Reprinted from the book, Special Dream, by Luellen Hoffman, following the death of Robin Williams
Introduction: My husband suffered from what is now recognized as an obsessive-compulsive bipolar disorder. Greg committed suicide in 1987, when he was thirty-two years old.
In his unfortunate brilliance, he was able to hide his problems from the psychiatrists with whom he worked at a well-known university hospital. Greg’s inner turmoil was tragic. It was during the year after his death that the following dream gave me much reassurance.
The Special Dream: I am sitting at our old oak table in the dining room area. It is daytime, and there is natural light streaming in from the window. Greg appears, wearing a red and black plaid flannel shirt, which is wrinkled. I notice this instantly, because he was always so concerned about everything being ironed and perfect. He is also wearing faded blue jeans that are ripped at the knee.
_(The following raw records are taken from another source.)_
(** C3, as the code has it.  A call without [top_k] is the call with
    the pipeline's configured [top_k].  The effective value [k] is
    handed to the vector store's query as it is and is not checked:
    whatever its sign, once the query is embedded the vector store is
    queried for [k] neighbours, and the call ends as the vector store,
    the document store and the rerankers make it end.  It raises what
    the query or the fetch raised; when both return it is the run of
    the rerankers on the paired-up candidates; and with no reranker it
    returns these. *)
Theorem top_k_defaults_and_is_not_checked self text k_arg m :
  run self text None m = run self text (Some (top_k self)) m
  ∧ effective_top_k self k_arg = default (top_k self) k_arg
  ∧ ∀ ds embs e0 w1,
      doc_store self = Some ds →
      emb_call (embedding self) text (heap m) (world m) = (Ok embs, w1) →
      list_getitem embs 0 = Some e0 →
      let k := default (top_k self) k_arg in
      let asked :=
        [EvEmbedding text;
         EvVsQuery (DocumentWithEmbedding.embedding e0) k] in
      (∀ e w2,
         vs_query (vector_store self) (DocumentWithEmbedding.embedding e0)
                  k w1 = (Raise e, w2) →
         run self text k_arg m = (Raise e, mkMem (heap m) w2, asked))
      ∧ (∀ p scores ids w2 e w3,
           vs_query (vector_store self) (DocumentWithEmbedding.embedding e0)
                    k w1 = (Ok (p, scores, ids), w2) →
           ds_get ds ids w2 = (Raise e, w3) →
           run self text k_arg m
           = (Raise e, mkMem (heap m) w3, asked ++ [EvDsGet ids]))
      ∧ (∀ p scores ids w2 docs w3,
           vs_query (vector_store self) (DocumentWithEmbedding.embedding e0)
                    k w1 = (Ok (p, scores, ids), w2) →
           ds_get ds ids w2 = (Ok docs, w3) →
           ∃ result h',
             pair_up docs scores (mkMem (heap m) w3)
             = (Ok result, mkMem h' w3, [])
             ∧ run self text k_arg m
               = (let '(r, m', evs) :=
                    rerank self text result (mkMem h' w3) in
                  (r, m', asked ++ EvDsGet ids :: evs))
             ∧ (rerankers self = [] →
                run self text k_arg m
                = (Ok result, mkMem h' w3, asked ++ [EvDsGet ids]))).
Proof.
  assert (Hk : effective_top_k self k_arg = default (top_k self) k_arg).
  { by destruct k_arg. }
  split_and!; [done..|].
  intros ds embs e0 w1 Hds Hemb He0 k asked. split_and!.
  - intros e w2 Hq. unfold run. rewrite Hds, Hk. fold k.
    called Hemb. unfold getitem. rewrite He0, bind_ret_l.
    by erewrite bind_Raise by (apply call_Raise; exact Hq).
  - intros p scores ids w2 e w3 Hq Hget. unfold run. rewrite Hds, Hk. fold k.
    called Hemb. unfold getitem. rewrite He0, bind_ret_l.
    called Hq.
    by erewrite bind_Raise by (apply call_Raise; exact Hget).
  - intros p scores ids w2 docs w3 Hq Hget.
    destruct (pair_up_spec docs scores (mkMem (heap m) w3))
      as (result & h' & Hpair & _).
    exists result, h'. split; [exact Hpair|].
    assert (Hrun : run self text k_arg m
                   = (let '(r, m', evs) :=
                        rerank self text result (mkMem h' w3) in
                      (r, m', asked ++ EvDsGet ids :: evs))).
    { erewrite run_steps;
        [|exact Hds|exact Hemb|exact He0|rewrite Hk; exact Hq|exact Hget].
      erewrite bind_Ok by exact Hpair. rewrite Hk. simpl.
      by destruct (rerank _ _ _ _) as [[??]?]. }
    split; [exact Hrun|].
    intros Hrs. rewrite Hrun. unfold rerank. by rewrite Hrs.
Qed.
End RetrievalFacts.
His appearance makes me feel comfortable, and in this dream he is a regular person – not like he was in life, someone who had to “look perfect.” He is barefoot and smiling and joyful. Seeing him smile is something I hadn’t seen for a very long time. “I am healed!” He exclaims. “I am all better. Look at me!” I look at him as he dances around in glee.
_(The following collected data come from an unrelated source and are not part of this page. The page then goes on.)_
(** X7: on a walk that stays in a tree, a value set is read back by the
    getter of its own type, with or without a default: a string by
    [GetString], an int by [GetInt], a bool by [GetBool], a float by
    [GetFloat], a slice of strings by [GetStringArray].  An int is also read
    by [GetFloat], converted, and a float by [GetInt], converted; an int is
    refused by [GetString]. *)
Theorem typed_round_trips (go : GoLib) (r : ConfigRegistry) (path section : string)
    (rest : list string) (config : mapref) :
  Split path dot = section :: rest →
  rest ≠ [] →
  configs r !! section = Some config →
  tree_path (store r) config rest →
  (∀ s ds, ∃ r', Set' r path (VString s) = Return None r' ∧
                 GetString r' path ds = Ok s) ∧
  (∀ i ds, ∃ r', Set' r path (VInt i) = Return None r' ∧
                 GetInt go r' path ds = Ok i ∧
                 GetFloat go r' path [] = Ok (int_to_float go i) ∧
                 GetString r' path []
                 = Err ("value at " +:+ path +:+ " is not a string")) ∧
  (∀ b ds, ∃ r', Set' r path (VBool b) = Return None r' ∧
                 GetBool go r' path ds = Ok b) ∧
  (∀ f ds, ∃ r', Set' r path (VFloat f) = Return None r' ∧
                 GetFloat go r' path ds = Ok f ∧
                 GetInt go r' path [] = Ok (float_to_int go f)) ∧
  (∀ l ds, ∃ r', Set' r path (VStrings l) = Return None r' ∧
                 GetStringArray go r' path ds = Ok l).
Proof.
  intros Hsplit Hrest Hsec Htree.
  pose proof (fun value =>
    Get_after_Set r path value section rest config Hsplit Hrest Hsec Htree) as Hrt.
  split; [|split; [|split; [|split]]]; intros x ds.
  - destruct (Hrt (VString x)) as (r' & Hset & Hget).
    exists r'. split; [done|]. unfold_getters. by rewrite Hget.
  - destruct (Hrt (VInt x)) as (r' & Hset & Hget).
    exists r'. split; [done|]. unfold_getters. by rewrite Hget.
  - destruct (Hrt (VBool x)) as (r' & Hset & Hget).
    exists r'. split; [done|]. unfold_getters. by rewrite Hget.
  - destruct (Hrt (VFloat x)) as (r' & Hset & Hget).
    exists r'. split; [done|]. unfold_getters. by rewrite Hget.
  - destruct (Hrt (VStrings x)) as (r' & Hset & Hget).
    exists r'. split; [done|]. unfold_getters. by rewrite Hget.
Qed.

Lemma typed_round_trips_witness :
  ∃ r', Set' app_registry "app.database.port" (VInt 5432) = Return None r' ∧
        GetInt sample_lib r' "app.database.port" [0] = Ok 5432.
Proof.
  destruct (typed_round_trips sample_lib app_registry "app.database.port" "app"
              ["database"; "port"] (Some 1%positive)) as (_ & Hint & _).
  - reflexivity.
  - done.
  - reflexivity.
  - apply (bool_decide_unpack
             (tree_path (store app_registry) (Some 1%positive) ["database"; "port"])).
    vm_compute. exact I.
  - destruct (Hint 5432 [0]) as (r' & Hset & Hget & _). by exists r'.
Defined.

(** ** Sections after Register and Refresh *)

Lemma Split_head_no_dot path section rest :
  Split path dot = section :: rest → contains_byte dot section = false.
Proof.
  intros Hsplit. pose proof (Split_segments path dot) as Hseg.
  rewrite Hsplit in Hseg. by apply Forall_cons in Hseg as [? _].
Qed.





Lemma Register_configs env name loader r r' :
  Register env name loader r = Returned tt r' →
  configs r' = configs r ∨ ∃ c, configs r' = <[name := c]> (configs r).
Proof.
  unfold Register. rewrite load_or_recover. cbn [set_loader store].
  destruct (loader env (store r)) as [m h|[v|] h|]; [| | |done].
  - intros [= <-]. right. by exists m.
  - destruct (set_config_empty_spec name
                (with_store h (set_loader name loader r)))
      as (l & _ & ->).
    intros [= <-]. right. by exists (Some l).
  - intros [= <-]. by left.
Qed.

(** X9: a section registered under a name that holds a dot is out of the
    reach of [Get], and so of the typed getters: [Get] looks a section up by
    the first segment of the path, which holds no dot, so that after such a
    [Register] every [Get] and every typed getter returns what it would
    return with the table of sections as it was before.  [Unmarshal] looks
    a section up by its whole name, and finds the one that the loader
    returned. *)
Theorem Register_dotted_name (env : Env) (name : string) (loader : ConfigLoader)
    (r r' : ConfigRegistry) :
  contains_byte dot name = true →
  Register env name loader r = Returned tt r' →
  (∀ path, Get r' path = Get (with_store (store r') r) path) ∧
  (∀ go path,
     (∀ ds, GetString r' path ds = GetString (with_store (store r') r) path ds) ∧
     (∀ ds, GetInt go r' path ds = GetInt go (with_store (store r') r) path ds) ∧
     (∀ ds, GetBool go r' path ds = GetBool go (with_store (store r') r) path ds) ∧
     (∀ ds, GetFloat go r' path ds
            = GetFloat go (with_store (store r') r) path ds) ∧
     (∀ ds, GetStringArray go r' path ds
            = GetStringArray go (with_store (store r') r) path ds)) ∧
  (∀ m h, loader env (store r) = Loads m h →
          Unmarshal_section r' name true = Ok m).
Proof.
  intros Hdot Hreg.
  assert (Hget : ∀ path, Get r' path = Get (with_store (store r') r) path).
  { intros path. unfold Get, lookup_path.
    destruct (Split path dot) as [|section rest] eqn:Hsplit; [done|].
    cbn [with_store configs store].
    destruct (Register_configs env name loader r r' Hreg) as [->|[c ->]]; [done|].
    rewrite lookup_insert_ne; [done|].
    intros <-. apply Split_head_no_dot in Hsplit. congruence. }
  split; [exact Hget|]. split.
  - intros go path. unfold_getters. by rewrite Hget.
  - intros m h Hload. revert Hreg. unfold Register. rewrite load_or_recover.
    cbn [set_loader store]. rewrite Hload. intros [= <-].
    unfold Unmarshal_section. simpl. by rewrite lookup_insert_eq.
Qed.

Lemma Register_dotted_name_witness :
  Get (registry_after (Register ∅ "app.cache" app_loader empty_registry)) "app.cache"
  = Err "config section not found: 'app' in path 'app.cache'" ∧
  Unmarshal_section (registry_after (Register ∅ "app.cache" app_loader empty_registry))
                    "app.cache" true
  = Ok (Some 1%positive).
Proof.
  destruct (Register_dotted_name ∅ "app.cache" app_loader empty_registry
              (registry_after (Register ∅ "app.cache" app_loader empty_registry))
              eq_refl eq_refl) as (Hget & _ & Hunmarshal).
  split.
  - rewrite Hget. reflexivity.
  - apply (Hunmarshal (Some 1%positive)
             (store (registry_after
                       (Register ∅ "app.cache" app_loader empty_registry)))).
    reflexivity.
Defined.

Lemma refresh_one_sections env name loader r r' :
  refresh_one env name loader r = Returned tt r' →
  loaders r' = loaders r ∧
  (∀ other, other ≠ name → configs r' !! other = configs r !! other) ∧
  (is_Some (configs r !! name) → is_Some (configs r' !! name)) ∧
  ((∀ h, loader env (store r) ≠ LoaderPanics None h) →
   is_Some (configs r' !! name)).
Proof.
  unfold refresh_one. rewrite load_or_recover.
  destruct (loader env (store r)) as [m h|[v|] h|]; [| | |done].
  - intros [= <-]. simpl. split; [done|].
    split; [intros other Hne; by rewrite lookup_insert_ne|].
    rewrite lookup_insert_eq. eauto.
  - cbn [with_store configs].
    destruct (configs r !! name) as [c|] eqn:Hc.
    + intros [= <-]. simpl. rewrite Hc. eauto.
    + destruct (set_config_empty_spec name (with_store h r)) as (l & _ & ->).
      intros [= <-]. simpl. split; [done|].
      split; [intros other Hne; by rewrite lookup_insert_ne|].
      rewrite lookup_insert_eq. eauto.
  - intros [= <-]. simpl. split; [done|]. split; [done|]. split; [done|].
    intros Hnot. by destruct (Hnot h).
Qed.
(** * WENOEXT: the limiter of [WENOUpwindFit] and the [WENOBase] store

    A shallow embedding of

    - [WENOUpwindFit.H]: the constructors, [zeroFlux], [weights] and both
      versions of [calcLimiter] (the template over [Type] and the
      specialisation for [scalar]);
    - [WENOBase.H]: the function-local static of [WENOBase::instance] and
      the table accessors.

    Labels are natural numbers.  A [List<T>] is a [list T]; [l !!! i] is the
    unchecked [l[i]] of the source (out of range: the inhabitant of [T],
    where C++ has undefined behaviour) and [<[i:=x]> l] is the assignment
    [l[i] = x].  The arithmetic of [scalar] is an interface ([Scalar]) with
    two instances: the doubles of IEEE 754 ([double_scalar], what
    [Foam::scalar] is in double precision) and the rationals ([Q_scalar],
    the same formulas without rounding, overflow, infinities and NaN).  A
    statement over the rationals holds of the program only where rounding
    cannot change it. *)

From Stdlib Require String.
From Stdlib Require Import QArith Qabs Lqa Lia.
From Stdlib Require Import Floats.
From stdpp Require Import base list.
In my dream I am aware that this is the Greg I loved, and I am aware that all his pain and misery have fallen off him, and he has entered into a place where he is whole. I do not speak to him, but I am watching him in gratitude – deep gratitude – to see him happy again. I can feel my love reach out to him, surrounding him, and there is a sense of oneness and joy. I am aware of a physical joy in my body, as well as in my emotional being.
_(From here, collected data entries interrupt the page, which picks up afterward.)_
Lemma split_go_nonempty (sep : str) (k : nat) (cur s : str) :
  Py.split_go sep k cur s <> [].
Proof.
  revert k cur; induction s as [|d t IH]; intros k cur; simpl; [discriminate|].
  destruct k; [|apply IH]. destruct (Py.startswith (d :: t) sep); [discriminate|apply IH].
Qed.

Lemma last_cons_nonempty {A : Type} (x d : A) (l : list A) :
  l <> [] -> List.last (x :: l) d = List.last l d.
Proof. destruct l; [congruence|reflexivity]. Qed.

(** The last part of a split is what follows the last separator. *)
Lemma split_go_last (c : char) (a b cur : str) :
  ~ In c b -> List.last (Py.split_go [c] O cur (a ++ c :: b)) [] = b.
Proof.
  intros Hb. revert cur; induction a as [|d a IH]; intros cur.
  - rewrite (split_go_at_sep c [] cur b (fun H => H)).
    rewrite last_cons_nonempty by apply split_go_nonempty.
    rewrite (split_go_free c b [] Hb). reflexivity.
  - destruct (N.eqb_spec d c) as [->|Hd].
    + change ((c :: a) ++ c :: b) with ([] ++ c :: (a ++ c :: b)).
      rewrite (split_go_at_sep c [] cur _ (fun H => H)).
      rewrite last_cons_nonempty by apply split_go_nonempty. apply IH.
    + assert (E : Py.split_go [c] O cur ((d :: a) ++ c :: b)
                  = Py.split_go [c] O (d :: cur) (a ++ c :: b)).
      { simpl. destruct (N.eqb_spec d c); [congruence|reflexivity]. }
      rewrite E. apply IH.
Qed.

Lemma parts_ends {A : Type} (l : list A) (d : A) :
  (2 <= length l)%nat ->
  l = List.hd d l :: Py.slice_1_m1 l ++ [List.last l d].
Proof.
  destruct l as [|x l]; [simpl; lia|]. intros H.
  assert (Hl : l <> []) by (destruct l; simpl in H; [lia|discriminate]).
  rewrite last_cons_nonempty by exact Hl.
  unfold Py.slice_1_m1. cbn [List.hd tl]. f_equal.
  apply app_removelast_last. exact Hl.
Qed.

(** X6. Of a table row the rewrite discards white space only: the parts of
    the line are a blank part before the first pipe, the cells, and a blank
    part after the last pipe. *)
Theorem only_white_space_discarded (line : str) :
  is_table_row line = true ->
  exists first last,
    parts_of line = first :: cells line ++ [last] /\ blank first /\ blank last.
Proof.
  intros Hrow. pose proof (is_table_row_parts line Hrow) as Hparts.
  apply is_table_row_iff in Hrow. destruct Hrow as (Hs & He & _).
  apply startswith_iff in Hs. destruct Hs as [rest Hs].
  apply endswith_iff in He. destruct He as [k He].
  change (lit "|" ++ rest) with (PIPE :: rest) in Hs. change (lit "|") with [PIPE] in He.
  destruct (drop_while_split Py.isspace line) as (w1 & E1 & H1).
  change (Py.drop_while Py.isspace line) with (Py.lstrip line) in E1.
  destruct (rdrop_split Py.isspace (Py.lstrip line)) as (w2 & E2 & H2).
  change (rdrop Py.isspace (Py.lstrip line)) with (Py.strip line) in E2.
  assert (Hk : k ++ [PIPE] = PIPE :: rest) by congruence.
  rewrite He in E2. rewrite E2 in E1. clear E2 Hs He.
  set (g := fun c => Py.mem c [LF]).
  assert (Hw2 : forallb Py.isspace (rdrop g w2) = true).
  { rewrite forallb_forall in *. intros c Hc. apply H2. exact (rdrop_In _ _ _ Hc). }
  assert (Es : Py.rstrip_chars [LF] line = (w1 ++ k) ++ PIPE :: rdrop g w2).
  { change (Py.rstrip_chars [LF] line) with (rdrop g line). rewrite E1.
    replace (w1 ++ (k ++ [PIPE]) ++ w2) with (((w1 ++ k) ++ [PIPE]) ++ w2)
      by (rewrite <- !app_assoc; reflexivity).
    rewrite rdrop_app_keep by reflexivity. rewrite <- !app_assoc. reflexivity. }
  assert (Es' : Py.rstrip_chars [LF] line = w1 ++ PIPE :: rest ++ rdrop g w2).
  { rewrite Es. rewrite <- app_assoc. f_equal.
    change (k ++ PIPE :: rdrop g w2) with (k ++ [PIPE] ++ rdrop g w2).
    rewrite app_assoc, Hk. reflexivity. }
  exists (List.hd [] (parts_of line)), (List.last (parts_of line) []).
  split; [apply parts_ends; lia|]. unfold parts_of. change (lit "|") with [PIPE]. split.
  - rewrite Es', (split_go_at_sep PIPE w1 [] _ (spaces_free w1 H1)). simpl.
    apply spaces_blank. exact H1.
  - rewrite Es, (split_go_last PIPE _ _ [] (spaces_free _ Hw2)).
    apply spaces_blank. exact Hw2.
Qed.

Lemma only_white_space_discarded_witness :
  exists first last,
    parts_of (lit "  |a|b| " ++ [LF]) = first :: cells (lit "  |a|b| " ++ [LF]) ++ [last] /\
    blank first /\ blank last.
Proof. apply (only_white_space_discarded (lit "  |a|b| " ++ [LF])). reflexivity. Defined.

End Discarded.

(** ** More on the loop over the lines of a file *)
Section LoopFacts.

Lemma process_line_changed (st : loop_state) (l : str) :
  exists e,
    out_lines (process_line st l) = out_lines st ++ [e] /\
    (changed (process_line st l) = false <-> changed st = false /\ e = l) /\
    (is_table_row l = false -> e = l).
Proof.
  unfold process_line. destruct (is_fence l).
  { exists l. simpl. intuition. }
  destruct (in_fence st).
  { exists l. simpl. intuition. }
  destruct (is_table_row l).
  - rewrite normalize_table_line_eq. cbn [bind try out_lines changed].
    eexists. split; [reflexivity|]. split; [|discriminate].
    match goal with |- context [Py.str_eqb ?a l] =>
      destruct (Py.str_eqb a l) eqn:E end; cbn [negb].
    + apply str_eqb_eq in E. intuition.
    + split; [discriminate|]. intros [_ H]. apply str_eqb_eq in H. congruence.
  - exists l. simpl. intuition.
Qed.

Lemma fold_process_changed (ls : list str) :
  forall st : loop_state,
    exists em,
      out_lines (fold_left process_line ls st) = out_lines st ++ em /\
      length em = length ls /\
      (changed (fold_left process_line ls st) = false <-> changed st = false /\ em = ls).
Proof.
  induction ls as [|l ls IH]; intros st.
  - exists []. simpl. rewrite app_nil_r. intuition.
  - simpl fold_left.
    destruct (process_line_changed st l) as (e & He & Hc & _).
    destruct (IH (process_line st l)) as (em & E & Hlen & Hch).
    exists (e :: em). rewrite E, He, <- app_assoc. split; [reflexivity|].
    split; [simpl; rewrite Hlen; reflexivity|].
    rewrite Hch, Hc. split.
    + intros [[H1 ->] ->]. auto.
    + intros [H1 [= -> ->]]. auto.
Qed.

Lemma splitlines_go_cons (cur : str) (c : char) (t : str) :
  Py.splitlines_go cur (c :: t) =
  if Py.islinebreak c then
    match t with
    | d :: t' =>
        if (c =? CR) && (d =? LF)
        then rev (d :: c :: cur) :: Py.splitlines_go [] t'
        else rev (c :: cur) :: Py.splitlines_go [] t
    | [] => [rev (c :: cur)]
    end
  else Py.splitlines_go (c :: cur) t.
Proof. reflexivity. Qed.

Lemma splitlines_go_concat_bounded (n : nat) :
  forall s cur : str,
    (length s <= n)%nat -> concat (Py.splitlines_go cur s) = rev cur ++ s.
Proof.
  induction n as [|n IH]; intros s cur Hlen.
  - destruct s; [|simpl in Hlen; lia].
    destruct cur; simpl; rewrite ?app_nil_r; reflexivity.
  - destruct s as [|c t].
    + destruct cur; simpl; rewrite ?app_nil_r; reflexivity.
    + simpl in Hlen. rewrite splitlines_go_cons. destruct (Py.islinebreak c).
      * destruct t as [|d t'].
        -- simpl. rewrite app_nil_r. reflexivity.
        -- simpl in Hlen. destruct ((c =? CR) && (d =? LF)).
           ++ cbn [concat]. rewrite (IH t' []) by lia. simpl.
              rewrite <- !app_assoc. reflexivity.
           ++ cbn [concat]. rewrite (IH (d :: t') []) by (simpl; lia). simpl.
              rewrite <- !app_assoc. reflexivity.
      * rewrite (IH t (c :: cur)) by lia. simpl. rewrite <- app_assoc. reflexivity.
Qed.

(** Joining the lines of a text gives the text back. *)
Lemma join_splitlines (text : str) : Py.join [] (Py.splitlines text) = text.
Proof.
  rewrite join_nil_concat. unfold Py.splitlines.
  apply (splitlines_go_concat_bounded (length text)). lia.
Qed.

Lemma fold_process_at_step (pre post : list str) (line : str) :
  exists e,
    out_lines (process_lines (pre ++ line :: post)) !! length pre = Some e /\
    out_lines (process_line (process_lines pre) line)
    = out_lines (process_lines pre) ++ [e].
Proof.
  destruct (fold_process_at pre post line) as (e & H1 & H2 & _). eauto.
Qed.

(** X7. The loop emits one line for each line it reads, and a line that is
    not a table row is emitted as it is, wherever it stands. *)
Theorem other_lines_untouched :
  (forall ls : list str, length (out_lines (process_lines ls)) = length ls) /\
  (forall (pre post : list str) (line : str),
     is_table_row line = false ->
     out_lines (process_lines (pre ++ line :: post)) !! length pre = Some line).
Proof.
  split.
  - intros ls. destruct (fold_process_out ls loop_init) as (em & E & Hlen).
    unfold process_lines. rewrite E. simpl. exact Hlen.
  - intros pre post line Hrow.
    destruct (fold_process_at_step pre post line) as (e & He & Hstep).
    destruct (process_line_changed (process_lines pre) line) as (e' & Hstep' & _ & Hsame).
    rewrite Hstep in Hstep'. apply app_inv_head in Hstep'.
    rewrite He. f_equal. injection Hstep' as ->. exact (Hsame Hrow).
Qed.

Lemma other_lines_untouched_witness :
  out_lines (process_lines [lit "|a|b|"; lit "# |title|"; lit "|c|"]) !! 1%nat
  = Some (lit "# |title|").
Proof.
  apply (proj2 other_lines_untouched [lit "|a|b|"] [lit "|c|"] (lit "# |title|")).
  reflexivity.
Defined.

Lemma changed_iff_lines_differ (ls : list str) :
  changed (process_lines ls) = false <-> out_lines (process_lines ls) = ls.
Proof.
  destruct (fold_process_changed ls loop_init) as (em & E & _ & Hch).
  unfold process_lines. rewrite E, Hch. simpl. intuition.
Qed.

(** X8. The loop reports a change exactly when some emitted line differs
    from the line read; when it reports none, the text it would write is the
    text it has read. *)
Theorem changed_flag_correct :
  (forall ls : list str,
     changed (process_lines ls) = false <-> out_lines (process_lines ls) = ls) /\
  (forall text : str,
     changed (process_lines (Py.splitlines text)) = false ->
     normalized_text text = text).
Proof.
  split; [exact changed_iff_lines_differ|].
  intros text Hc. unfold normalized_text.
  rewrite (proj1 (changed_iff_lines_differ _) Hc).
  apply join_splitlines.
Qed.

Lemma changed_flag_correct_witness :
  normalized_text (lit "| a | b |" ++ [LF] ++ lit "text") = lit "| a | b |" ++ [LF] ++ lit "text".
Proof.
  apply (proj2 changed_flag_correct (lit "| a | b |" ++ [LF] ++ lit "text")).
  reflexivity.
Defined.

End LoopFacts.

(** ** More on processing one file *)
Section FileFacts.

Lemma read_text_file (w : world) (p : path) (text : str) :
  Fs.read_text w p = Ret text ->
  exists f raw, w !! p = Some (File f) /\ contents f = Ret raw /\
                text = Fs.universal_newlines raw.
Proof.
  unfold Fs.read_text. destruct (w !! p) as [[|f]|]; try discriminate.
  destruct (contents f) as [raw|e] eqn:E; [|discriminate].
  intros H. apply Ret_inj in H. exists f, raw. auto.
Qed.

Lemma read_text_insert (w : world) (p : path) (s : str) (b : bool) :
  Fs.read_text (<[p := File {| contents := Ret s; writable := b |}]> w) p
  = Ret (Fs.universal_newlines s).
Proof. unfold Fs.read_text. rewrite lookup_insert_eq. reflexivity. Qed.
When I wake up, I am still wrapped in that splendid embrace in the knowledge of his healing. I feel like I am in a magic land and full of wonder. Then it hits me that Greg is still dead and gone, and my joy turns to tears and I weep into my pillow for a long time. Over time I begin to understand that even though he is no longer here, on this earth, he is truly healed. It was through this dream that I gained comfort and reassurance that Greg is now whole.